作者姓名:马威  李维刚  赵云涛  严保康
作者单位:武汉科技大学冶金自动化与检测技术教育部工程研究中心,湖北武汉,430081;武汉科技大学冶金自动化与检测技术教育部工程研究中心,湖北武汉430081;武汉科技大学高温材料与炉衬技术国家地方联合工程研究中心,湖北武汉430081
摘    要:摘要:轧制力预报一直是热连轧过程控制模型的核心,浅层神经网络对复杂函数的表示能力有限,而深度学习模型通过学习一种深层非线性网络结构,实现复杂函数逼近。利用深度学习框架TensorFlow,构建了一种深度前馈神经网络轧制力模型,采用BP算法计算网络损失函数的梯度,运用融入Mini batch策略的Adam优化算法进行参数寻优,采用Early stopping、参数惩罚和Dropout正则化策略提高模型的泛化能力。基于上述建模策略,针对宝钢1880热连轧精轧机组的大量轧制历史数据进行了建模实验,对比分析了4种不同结构的前馈网络预测精度。结果表明,相比于传统SIMS轧制力模型,深度神经网络可实现轧制力的高精度预测,针对所有机架的预测精度平均提升21.11%。

关 键 词:热轧带钢  轧制力预测  深度学习  MLP神经网络  学习算法

Prediction of hot-rolled roll force based on deep learning
MA Wei,LI Wei-gang,ZHAO Yun-tao,YAN Bao-kang.Prediction of hot-rolled roll force based on deep learning[J].Journal of Iron and Steel Research,2019,31(9):805-815.
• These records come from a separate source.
(** * COCO ground-truth builders: a shallow embedding and its properties

    The development follows the three scripts of the repository:
    - [detection/build_detection_gt.py]   (module [Detection]),
    - [segmentation/build_instance_gt.py] (module [Segmentation]),
    - [panoptic/build_panoptic_gt.py]     (module [Panoptic]).

    Python values are modelled as follows.  JSON integers are [Z]; the
    coordinates of a bbox are JSON floats, that is IEEE binary64 numbers
    ([spec_float] at precision 53 and maximal exponent 1024); [dict]s
    with integer keys are [gmap Z _];
    NumPy arrays are a shape together with nested rows; a raised exception
    is the [Raise] constructor of [result]. *)

From Stdlib Require Import ZArith Lia List Permutation Sorted.
From Stdlib Require Import Floats.SpecFloat.
From Stdlib Require Import Ascii String.
From stdpp Require Import gmap list strings sorting pretty.
(** * NeuroScan AI upload interface: the controller of [static/main.js]

    A shallow embedding of the class [MedicalImageUploader] and of the part
    of the page it reads and writes, followed by the properties of its
    operations.

    Conventions of the embedding.
    - The controller object and the elements it holds are one record,
      [State]; a method that cannot throw is a function [State -> State].
    - The body of the [try] block of [analyzeFile] lives in a state and
      exception monad [M]; each [await] ends a segment, so that handlers of
      other events can run between two segments, as they do in the browser.
    - Strings are byte strings.  Numbers that only ever hold small naturals
      (sizes, percentages, HTTP statuses, milliseconds) are [N]. *)

From Stdlib Require Import String Ascii List NArith Bool Arith Lia DecimalString.
Import ListNotations.
Local Open Scope string_scope.
Local Open Scope N_scope.

Set Implicit Arguments.
Set Warnings "-register-all".

(** ** Strings *)

Module Str.

Definition empty : string := EmptyString.

(** The double quote and the line feed, which a literal cannot hold. *)
Definition dq : string := String (ascii_of_nat 34) EmptyString.
Definition nl : string := String (ascii_of_nat 10) EmptyString.

Fixpoint spaces (n : nat) : string :=
  match n with
  | O => EmptyString
  | S n' => String " "%char (spaces n')
  end.

Definition quoted (s : string) : string := dq ++ s ++ dq.

Definition isUpper (c : ascii) : bool :=
  let n := N_of_ascii c in (65 <=? n) && (n <=? 90).

Definition isLower (c : ascii) : bool :=
  let n := N_of_ascii c in (97 <=? n) && (n <=? 122).

Definition lowerChar (c : ascii) : ascii :=
  if isUpper c then ascii_of_N (N_of_ascii c + 32) else c.

Definition upperChar (c : ascii) : ascii :=
  if isLower c then ascii_of_N (N_of_ascii c - 32) else c.

(** [String.prototype.toLowerCase] on the letters A to Z.  Bytes from 128
    on, which encode the characters outside ASCII, are kept as they are:
    the only use of the result is the comparison with ['notumor'], and no
    character outside ASCII has one of its letters as lower case. *)
Fixpoint toLowerCase (s : string) : string :=
  match s with
  | EmptyString => EmptyString
  | String c r => String (lowerChar c) (toLowerCase r)
  end.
Authors:MA Wei  LI Wei-gang  ZHAO Yun-tao  YAN Bao-kang
Affiliation:1.Engineering Research Center for Metallurgical Automation and Measurement Technology of Ministry of Education, Wuhan University of Science and Technology, Wuhan 430081, Hubei, China; 2.National provincial Joint Engineering Research Center of High Temperature Materials and Lining Technology, Wuhan University of Science and Technology, Wuhan 430081, Hubei, China
Abstract:Roll force prediction has always been the core of the hot rolling process control model. The shallow neural network has limited ability to express complex functions,while the deep learning model realizes complex function approximation by learning a deep nonlinear network structure. A deep feedforward neural network roll force model is constructed by using the deep learning framework called TensorFlow. The BP algorithm is used to calculate the gradient of the network loss function. The Adam optimization algorithm integrated into the Mini batch strategy is used to optimize the parameters. Early stopping,parameter penalties,and Dropout regularization strategies are used to improve the generalization capabilities of the model. Based on the above mentioned modeling strategy,a large number of rolling historical data of Baosteel 1880 hot rolling finishing mill were used to carry out modeling experiments,and the prediction accuracies of four different structures of feedforward network were compared and analyzed. The experimental results show that compared with the traditional SIMS roll force model,the deep neural network can achieve high precision prediction of roll force. The prediction accuracy of roll force for steel of all stands is improved by 21.11% on average。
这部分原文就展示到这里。